When and How to wash hands?
Now that we know what we can use to be effective against germs, I want to tell you what I found about how to use your bar of soap effectively!
The CDC (Center for Disease Control’s Link here) Suggests you wash your hands when participating in these 10 activities.
- Before, during, and after preparing food
- Before eating food
- Before and after caring for someone at home who is sick with vomiting or diarrhea
- Before and after treating a cut or wound
- After using the toilet
- After changing diapers or cleaning up a child who has used the toilet.
- After blowing your nose, coughing, or sneezing
- After touching an animal, animal feed, or animal waste
- After handling pet food or pet treats
- After touching garbage
It is important to wash your hands for 20 seconds with a rich lather. The 20 seconds is so you can reach all parts of your hands including between your fingers, under your nails, and up to your wrists.
Drying your hands is also a step in cleaning as germs thrive in warm, moist places. Plan on drying your hands with a clean paper towel for 20 seconds or with an electric dryer for 45 seconds. There is some debate on what the best method is for drying hands, so until further studies prove one way or the other, just try to keep your hands dry.
I also prefer to turn off the water and open the door with the used paper towel as to keep a barrier between my freshly washed hands and the most commonly touched surfaces! Studies show that only 75-90% of people wash their hands after using a public restroom, and that study didn’t say whether or not they washed properly! EWE!
Caution when washing!
Too much of a good thing can turn into a bad thing! Good hygiene isn’t defined as washing, scrubbing and wearing through the skin on your hands! Here are some great tips to keeping your hands healthy, which in turn will keep your entire body healthy!
Check your hands for long nails or broken skin. These are places where germs will get caught and will be difficult to remove. Furthermore, cut or broken skin can be entrance for germs to find a new host. Keep your skin moisturized to prevent cracking.

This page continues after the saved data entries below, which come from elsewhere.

Lemma Agent_choose_action_first_playable_witness :
  ∃ r, 1 ≤ r ≤ 5 ∧ cellv (board five_in_column_0) r (Z.to_nat 3) = Blank ∧
       (∀ r', r < r' ≤ 5 →
              cellv (board five_in_column_0) r' (Z.to_nat 3) ≠ Blank) ∧
       Agent_choose_action [0; 0; 3]%Z five_in_column_0 =
         (Some (Returned 3%Z), place five_in_column_0 r (Z.to_nat 3), []).
Proof.
  refine (proj1 (Agent_choose_action_first_playable five_in_column_0
                   [0; 0; 3]%Z _ _) [0; 0]%Z 3%Z [] eq_refl _ _).
  - split; [reflexivity|]. repeat constructor.
  - repeat constructor; lia.
  - repeat constructor; vm_compute; intros H;
      repeat (apply Exists_cons in H as [H|H]; [discriminate|]);
      by apply Exists_nil in H.
  - apply Exists_cons_hd. reflexivity.
Defined.

(** ** [play_game] *)

Lemma valid_actions_reachable cols env :
  reachable env → reachable (valid_actions cols env).2.
Proof.
  revert env. induction cols as [|col cols IH]; intros env Henv; [done|].
  rewrite valid_actions_cons.
  pose proof (reachable_play env col Henv) as Hplay.
  destruct (play env col) as [[ok|] env1]; [|done].
  specialize (IH env1 Hplay).
  by destruct (valid_actions cols env1) as [[rest|] env2].
Qed.

Lemma choose_action_reachable ag env u k :
  reachable env → reachable (choose_action ag env u k).2.
Proof.
  intros Henv. unfold choose_action.
  destruct (u <? 0.1)%float; [done|].
  pose proof (valid_actions_reachable (Z.of_nat <$> range 7) env Henv) as H.
  by destruct (valid_actions _ env) as [[[|a0 rest]|] env1].
Qed.

Lemma Agent_choose_action_reachable draws env :
  reachable env → reachable (Agent_choose_action draws env).1.2.
Proof.
  revert env. induction draws as [|col draws IH]; intros env Henv; [done|].
  cbn [Agent_choose_action].
  pose proof (reachable_play env col Henv) as Hplay.
  destruct (play env col) as [[[]|] env1]; [done| |done].
  by apply IH.
Qed.

Lemma agent_choose_action_reachable a env rnd :
  reachable env → reachable (agent_choose_action a env rnd).1.2.
Proof.
  intros Henv. destruct a as [ag|]; unfold agent_choose_action.
  - destruct (randoms rnd) as [|u us]; [done|].
    destruct (u <? 0.1)%float.
    + destruct (randints rnd) as [|k ks]; [done|].
      pose proof (choose_action_reachable ag env u k Henv).
      by destruct (choose_action ag env u k).
    + pose proof (choose_action_reachable ag env u 0 Henv).
      by destruct (choose_action ag env u 0).
  - pose proof (Agent_choose_action_reachable (randints rnd) env Henv).
    by destruct (Agent_choose_action (randints rnd) env) as [[r env1] ks].
Qed.
(** * seeknode: the RSS monitor (src/monitor.ts)

    A shallow embedding of the monitor's pipeline: the feed parser
    ([parseRSSXML]), the keyword matcher ([matchKeywords]), the post store
    ([savePostsToDatabase], [getUnpushedPosts], [markPostAsPushed]), the
    fan-out step ([createPushLogs]), the dispatcher ([pushTask]) and the two
    operations built from them.

    Conventions.
    - A JavaScript string is a [string] holding its UTF-8 bytes.  Searching
      for a substring gives the same answer on bytes as on characters.  Case
      mapping and trimming decode the bytes and work on the characters, with
      the case tables of Unicode 14.0.
    - A number of the program is an integer that is a double, [NaN] or an
      infinity ([Js.number]); in the store it is a [Z], and a value that may
      be NULL is an [option].  [NaN] and the infinities are bound as NULL.
    - An [async] function is a function on the state it can touch that
      returns a completion (a value or a thrown error) and the new state. *)

From Stdlib Require Import String Ascii List ZArith Lia Bool Arith Permutation.
From Stdlib Require Import Sorted.
From Stdlib Require Import Decimal DecimalString DecimalNat DecimalZ DecimalPos.
Import ListNotations.
Open Scope string_scope.

(** ** Strings *)

Module Js.

(** [s.substring(n)] *)
Fixpoint drop (n : nat) (s : string) : string :=
  match n, s with
  | O, _ => s
  | S _, EmptyString => EmptyString
  | S k, String _ s' => drop k s'
  end.

(** [s.startsWith(p)] *)
Fixpoint startsWith (s p : string) {struct p} : bool :=
  match p, s with
  | EmptyString, _ => true
  | String _ _, EmptyString => false
  | String a p', String b s' => if Ascii.eqb a b then startsWith s' p' else false
  end.

(** [s.includes(t)] *)
Fixpoint includes (s t : string) : bool :=
  if startsWith s t then true
  else match s with
       | EmptyString => false
       | String _ s' => includes s' t
       end.

Definition between (lo hi : nat) (c : ascii) : bool :=
  let n := nat_of_ascii c in (lo <=? n)%nat && (n <=? hi)%nat.

(** *** Characters

    A string holds UTF-8 bytes; case mapping and trimming work on the
    characters (code points) the bytes encode. *)

Definition byte (c : ascii) : Z := Z.of_nat (nat_of_ascii c).

(** A continuation byte, [10xxxxxx]. *)
Definition continues (c : ascii) : bool :=
  (128 <=? byte c)%Z && (byte c <=? 191)%Z.

(** The character of a well-formed sequence of two, three or four bytes at
    the head of [s]: no overlong form, no surrogate, nothing above
    U+10FFFF. *)
Definition two (s : string) : option Z :=
  match s with
  | String c0 (String c1 _) =>
      if (194 <=? byte c0)%Z && (byte c0 <=? 223)%Z && continues c1
      then Some ((byte c0 - 192) * 64 + (byte c1 - 128))%Z
      else None
  | _ => None
  end.

Definition three (s : string) : option Z :=
  match s with
  | String c0 (String c1 (String c2 _)) =>
      let cp := ((byte c0 - 224) * 4096 + (byte c1 - 128) * 64
                 + (byte c2 - 128))%Z in
      if (224 <=? byte c0)%Z && (byte c0 <=? 239)%Z
         && continues c1 && continues c2
         && (2048 <=? cp)%Z && negb ((55296 <=? cp)%Z && (cp <=? 57343)%Z)
      then Some cp else None
  | _ => None
  end.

Take your time when washing, yet don’t scrub. Even hot water can scortch your skin and cause damage, which can be another opening for an array of microbes. It should take just under a minute to wash and dry your hands properly. Don’t cut corners, this has been tested again and again for the last century to keep our sticky fingers clean.
So science and our fun hobby have concluded, handmade soap is the best! What started almost 5000 years ago has now come full circle and people around the world are making soap from raw materials once again! Stay clean and healthy while enjoying your handmade soap!